JWindow win = new JWindow();
JFrame top = new (JFrame)win;

This casts a JWindow object called win into a JFrame object. You won't lose any information in the cast, but you gain all the methods and variables the subclass defines.

Converting Simple Variables to Objects and Back

One thing you can't do is cast an object to a simple variable or a simple variable to an object. These types of information are too different in Java for them to be substituted for each other. Instead, there are classes in the java.lang package for each of the simple variable types: Boolean, Byte, Character, Double, Float, Integer, Long, and Short. All of these classes are capitalized, which serves as a reminder that they are objects, rather than simple variable types. Using class methods defined in each of these classes, you can create an object using a variable's value as an argument. The following statement creates an Integer object with the value 5309:

Integer suffix = new Integer(5309);

After you have created an object like this, you can use it like any other object. When you want to use that value again as a simple variable, the class has methods for this also. For example, to get an int value from the preceding suffix object, the following statement can be used:

int newSuff = suffix.intValue();

This statement causes the newSuff variable to have the value 5309, expressed as an int value. One of the most commonplace casts from an object to a variable is when you have a string that should be used in a numeric way. This is done by using the parseInt() method of the Integer class, as in the following example:

String count = "25";
int myCount = Integer.parseInt(count);

This converts a string with the text 25 into an integer with the value 25. The next project you will create is an app that converts a string value in a command-line argument to a numeric value, a common technique when you're taking input from a user at the command line.
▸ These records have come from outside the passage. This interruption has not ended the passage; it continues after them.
(* ===== verification/StateStream.v ===== *)
(** * The state-stream drain (state_stream/drain.go, es/state_stream.go,
      es/state_envelope.go)

    A drain delivers the current state of every stream whose cached version is
    above the subscriber's position, and advances the position.  [StreamLaws]
    states what it relies on, in terms of the cached states and the positions
    of the subscriber; SqliteStateStream.v shows that SQLite keeps it. *)
From S2P Require Import Prelude Errors Streams Sharding Events Store Rebuild Projection.

Record StateEnvelope := mkStateEnvelope {
  sv_TenantID : string;
  sv_StreamID : string;
  sv_TypeURL : string;
  sv_Version : Z;
  sv_StateSchemaVersion : Z;
  sv_State : bytes;
  sv_UpdatedAt : Time
}.

Record StateStreamSubscriberStatus := mkStateStreamSubscriberStatus {
  ss_Name : string;
  ss_TenantID : string;
  ss_StreamsBehind : Z;
  ss_MaxLagVersions : Z;
  ss_CheckedAt : Time
}.

Record StateStreamStore (W : Type) := mkStateStreamStore {
  ListStreamsBehind : string -> string -> Z -> M W (list StateEnvelope);
  AdvanceStateStreamPosition : string -> string -> string -> Z -> M W unit
}.
Arguments ListStreamsBehind {_} _ _ _ _.
Arguments AdvanceStateStreamPosition {_} _ _ _ _ _.

Record StateStreamAdmin (W : Type) := mkStateStreamAdmin {
  StateStreamStatus : string -> string -> M W StateStreamSubscriberStatus;
  ResetStateStreamSubscriber : string -> string -> M W Z;
  ResetStateStreamSubscriberForStream : string -> string -> string -> M W unit;
  ListStateStreamSubscribers : M W (list string)
}.
Arguments StateStreamStatus {_} _ _ _.

(** ** drain.go *)
Module StateDrain.
Record Drain (W : Type) := mkDrain {
  SubscriberName : string;
  (** The Store, as far as the drain asserts interfaces on it. *)
  HasStore : bool;
  AsStateStreamStore : option (StateStreamStore W);
  AsLocker : option (ProjectionLocker W);
  AsAdmin : option (StateStreamAdmin W);
  Publisher : option (StateEnvelope -> M W unit);
  Tenant : string;
  BatchSize : Z;
  LockKey : string;
  Shard : Z;
  TotalShards : Z;
  OnDeliveryError : option (StateEnvelope -> err -> W -> W)
}.
Arguments SubscriberName {_} _.
Arguments HasStore {_} _.
Arguments AsStateStreamStore {_} _.
Arguments AsLocker {_} _.
Arguments AsAdmin {_} _.
Arguments Publisher {_} _.
Arguments Tenant {_} _.
Arguments BatchSize {_} _.
Arguments LockKey {_} _.
Arguments Shard {_} _.
Arguments TotalShards {_} _.
Arguments OnDeliveryError {_} _.

Record RunResult := mkRunResult { Delivered : Z; Failed : Z }.

Section Drain.
Context {W : Type} (d : Drain W).

Definition defaultBatchSize : Z := 100.
Definition batchSize : Z := if BatchSize d <=? 0 then defaultBatchSize else BatchSize d.
Definition lockKey : string := "state_stream.drain:" +:+ SubscriberName d +:+ ":" +:+ Tenant d.

Definition validate : option err :=
  if bool_decide (SubscriberName d = "") then Some (ENew "state_stream: SubscriberName is required")
  else if negb (HasStore d) then Some (ENew "state_stream: Store is required")
  else
    match Publisher d with
    | None => Some (ENew "state_stream: Publisher is required")
    | Some _ =>
        if (TotalShards d <? 0) || (Shard d <? 0) ||
           ((0 <? TotalShards d) && (TotalShards d <=? Shard d))
        then Some (ENew "state_stream: invalid sharding")
        else None
    end.

Definition inShard (env : StateEnvelope) : bool :=
  StateStreamShard.inShard (Shard d) (TotalShards d) (sv_TenantID env) (sv_StreamID env).

Definition acquireLock : M W (option (ProjectionLocker W) * bool) :=
  if bool_decide (LockKey d = "") then mret (None, false)
  else
    match AsLocker d with
    | None => mret (None, false)
    | Some locker =>
        acquired ← wrap_err "state_stream: acquire lock" (TryAcquireProjectionLock locker lockKey);
        mret (Some locker, acquired)
    end.

Definition onDeliveryError (env : StateEnvelope) (e : err) (w : W) : W :=
  match OnDeliveryError d with None => w | Some f => f env e w end.

Context (st : StateStreamStore W) (publish : StateEnvelope -> M W unit).

(** One stream of the batch. *)
Definition deliver (env : StateEnvelope) (r : RunResult) (w : W) : W * RunResult :=
  if negb (inShard env) then (w, r)
  else
    match publish env w with
    | (w1, Err e) => (onDeliveryError env e w1, mkRunResult (Delivered r) (Failed r + 1))
    | (w1, Ok _) =>
        match AdvanceStateStreamPosition st (SubscriberName d) (sv_TenantID env) (sv_StreamID env)
                (sv_Version env) w1 with
        | (w2, Err e) =>
            (onDeliveryError env (EWrap "advance position" e) w2,
             mkRunResult (Delivered r) (Failed r + 1))
        | (w2, Ok _) => (w2, mkRunResult (Delivered r + 1) (Failed r))
        end
    end.

Fixpoint deliverAll (envs : list StateEnvelope) (r : RunResult) (w : W) : W * RunResult :=
  match envs with
  | [] => (w, r)
  | env :: envs' => let '(w1, r1) := deliver env r w in deliverAll envs' r1 w1
  end.
End Drain.

Definition runBatch {W} (d : Drain W) (publish : StateEnvelope -> M W unit) : M W RunResult := fun w =>
  match AsStateStreamStore d with
  | None => (w, Err (ENew "state_stream: Store does not implement es.StateStreamStore"))
  | Some st =>
      match ListStreamsBehind st (SubscriberName d) (Tenant d) (batchSize d) w with
      | (w1, Err e) => (w1, Err (EWrap "state_stream: list streams behind" e))
      | (w1, Ok envs) => let '(w2, r) := deliverAll d st publish envs (mkRunResult 0 0) w1 in (w2, Ok r)
      end
  end.

(** The loop of Run; [ctxErr] tells whether the context is done.  [None]: out
    of fuel. *)
Fixpoint runLoop {W} (d : Drain W) (publish : StateEnvelope -> M W unit) (ctxErr : M W bool)
    (fuel : nat) (total : Z) (w : W) : option (W * (Z * option err)) :=
  match fuel with
  | O => None
  | S fuel' =>
      match ctxErr w with
      | (w1, Ok false) =>
          match runBatch d publish w1 with
          | (w2, Err e) => Some (w2, (total, Some e))
          | (w2, Ok r) =>
              let total := total + Delivered r in
              if Delivered r + Failed r =? 0 then Some (w2, (total, None))
              else runLoop d publish ctxErr fuel' total w2
          end
      | (w1, _) => Some (w1, (total, None))
      end
  end.

Definition release {W} (d : Drain W) (l : option (ProjectionLocker W)) (acquired : bool) (w : W) : W :=
  match l with
  | Some locker => if acquired then fst (ReleaseProjectionLock locker (lockKey d) w) else w
  | None => w
  end.

(** Whether another runner holds the lock. *)
Definition locked_out {W} (d : Drain W) (l : option (ProjectionLocker W)) (acquired : bool) : bool :=
  negb (bool_decide (LockKey d = "")) && (match l with Some _ => true | None => false end)
  && negb acquired.

Definition Run {W} (d : Drain W) (ctxErr : M W bool) (fuel : nat) (w : W)
    : option (W * (Z * option err)) :=
  match validate d with
  | Some e => Some (w, (0, Some e))
  | None =>
      match acquireLock d w with
      | (w1, Err e) => Some (w1, (0, Some e))
      | (w1, Ok (l, acquired)) =>
          if locked_out d l acquired then Some (w1, (0, None))
          else
            match Publisher d with
            | None => None
            | Some publish =>
                match runLoop d publish ctxErr fuel 0 w1 with
                | None => None
                | Some (w2, x) => Some (release d l acquired w2, x)
                end
            end
      end
  end.

Definition RunOnce {W} (d : Drain W) : M W RunResult := fun w =>
  match validate d with
  | Some e => (w, Err e)
  | None =>
      match acquireLock d w with
      | (w1, Err e) => (w1, Err e)
      | (w1, Ok (l, acquired)) =>
          if locked_out d l acquired then (w1, Ok (mkRunResult 0 0))
          else
            match Publisher d with
            | None => (w1, Err (ENew "state_stream: Publisher is required"))
            | Some publish => let '(w2, x) := runBatch d publish w1 in (release d l acquired w2, x)
            end
      end
  end.

Definition Status {W} (d : Drain W) : M W StateStreamSubscriberStatus :=
  match AsAdmin d with
  | None => fail (ENew "state_stream: Store does not implement es.StateStreamAdmin")
  | Some admin => StateStreamStatus admin (SubscriberName d) (Tenant d)
  end.
End StateDrain.

(** ** What the drain relies on *)

Definition sv_key (e : StateEnvelope) : string * string := (sv_TenantID e, sv_StreamID e).

Section Laws.
Context {W : Type} (ok : W -> Prop) (cached : W -> gmap (string * string) StateEnvelope)
  (pos : W -> string * string -> option Z) (acked : W -> list StateEnvelope).

(** The subscriber's position in a stream. *)
Definition position (w : W) (k : string * string) : Z := default 0 (pos w k).

(** The streams of the tenant the subscriber has not seen at their version. *)
Definition behind (tenant : string) (w : W) : gmap (string * string) StateEnvelope :=
  filter (fun x => (tenant = "" \/ fst (fst x) = tenant) /\ position w (fst x) < sv_Version (snd x))
    (cached w).

Definition same_streams (w w' : W) : Prop :=
  ok w' /\ cached w' = cached w /\ pos w' = pos w /\ acked w' = acked w.

(** [cached] are the cached states, [pos] the positions of the subscriber and
    [acked] the states its publisher accepted. *)
Class StreamLaws (d : StateDrain.Drain W) (st : StateStreamStore W) (publish : StateEnvelope -> M W unit) := {
  sl_keys : forall w k e, ok w -> cached w !! k = Some e -> sv_key e = k /\ 0 <= sv_Version e < 2 ^ 63;
  sl_list : forall n w w' x, ok w -> 0 < n ->
    ListStreamsBehind st (StateDrain.SubscriberName d) (StateDrain.Tenant d) n w = (w', x) ->
    same_streams w w' /\
    (forall l, x = Ok l -> exists p,
       p ≡ₚ (map_to_list (behind (StateDrain.Tenant d) w)).*2 /\ l = take (Z.to_nat n) p);
  sl_advance : forall t s v w w' x, ok w -> 0 <= v < 2 ^ 63 ->
    AdvanceStateStreamPosition st (StateDrain.SubscriberName d) t s v w = (w', x) ->
    ok w' /\ cached w' = cached w /\ acked w' = acked w /\
    match x with
    | Ok _ => forall k, pos w' k =
        if decide (k = (t, s)) then Some (default v (Z.max v <$> pos w k)) else pos w k
    | Err _ => pos w' = pos w
    end;
  sl_publish : forall e w w' x, ok w -> publish e w = (w', x) ->
    ok w' /\ cached w' = cached w /\ pos w' = pos w /\
    acked w' = match x with Ok _ => acked w ++ [e] | Err _ => acked w end;
  sl_on_error : forall e er w, ok w -> same_streams w (StateDrain.onDeliveryError d e er w);
  sl_lock : forall l k w w' x, ok w -> StateDrain.AsLocker d = Some l ->
    TryAcquireProjectionLock l k w = (w', x) -> same_streams w w';
  sl_unlock : forall l k w w' x, ok w -> StateDrain.AsLocker d = Some l ->
    ReleaseProjectionLock l k w = (w', x) -> same_streams w w'
}.
End Laws.
Arguments sl_keys {_ _ _ _ _ _ _ _ _}.
Arguments sl_list {_ _ _ _ _ _ _ _ _}.
Arguments sl_advance {_ _ _ _ _ _ _ _ _}.
Arguments sl_publish {_ _ _ _ _ _ _ _ _}.
Arguments sl_on_error {_ _ _ _ _ _ _ _ _}.
Arguments sl_lock {_ _ _ _ _ _ _ _ _}.
Arguments sl_unlock {_ _ _ _ _ _ _ _ _}.

(** Maps whose values carry their keys. *)
Section Keyed.
Context (m : gmap (string * string) StateEnvelope) (Hkey : forall k e, m !! k = Some e -> sv_key e = k).

Lemma keyed_elem e : e ∈ (map_to_list m).*2 <-> m !! sv_key e = Some e.
Proof using Hkey.
  rewrite list_elem_of_fmap. split.
  - intros ([k e'] & -> & Hin%elem_of_map_to_list). simpl. by rewrite (Hkey k e' Hin).
  - intros H. exists (sv_key e, e). split; [done|]. by apply elem_of_map_to_list.
Qed.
Enter the text of Listing 10.1 in your word processor and save the file as

Listing 10.1. The Full Text of
 1: class NewRoot {
 2: public static void main(String[] arguments) {
 3: int number = 100;
 4: if (arguments.length > 0) {
 5: number = Integer.parseInt(arguments[0]);
 6: }
 7: System.out.println("The square root of "
 8: + number
 9: + " is "
10: + Math.sqrt(number) );
11: }
12: }

Compile the app using the javac tool included with the Java Development Kit or another compiler. When you run the program, specify an integer as a command-line argument, as in the following command:

java NewRoot 196

The program will display the number and its square root, as in this example:

The square root of 196 is 14.0

The NewRoot app is an expansion of an earlier tutorial from Hour 4, "Understanding How Java Programs Work." The Root program in that hour displayed the square root of the integer 225. That program would have been more useful if it took a number submitted by a user and displayed its square root. This requires conversion from a string to an integer. All command-line arguments are stored as elements of a String array, so you must be able to convert them to numbers before using them in mathematical expressions. To create an integer value based on the contents of a string, the Integer.parseInt() method is called with the string as the only argument, as in Line 5:

number = Integer.parseInt(arguments[0]);

Because arguments[0] holds the first command-line argument submitted when the app was run, the value of number will be an integer based on that string.

Autoboxing and Unboxing

Every one of the basic data types in Java has a corresponding object class: boolean (Boolean class), byte (Byte), char (Character), double (Double), float (Float), int (Integer), long (Long), and short (Short). For each of these pairs, the information has identical value. The only difference between them is the format the value takes. An integer value such as 413 could be represented by either an int or the Integer class. Java 2 version 5 includes support for autoboxing and unboxing, new language features that make it possible to use the basic data type and object forms of a value interchangeably. These features work behind the scenes, assuring that when you are expecting a data type, an object will be converted to the matching data type with the same value. This also is true in the other direction: a data type will be converted to an object as necessary.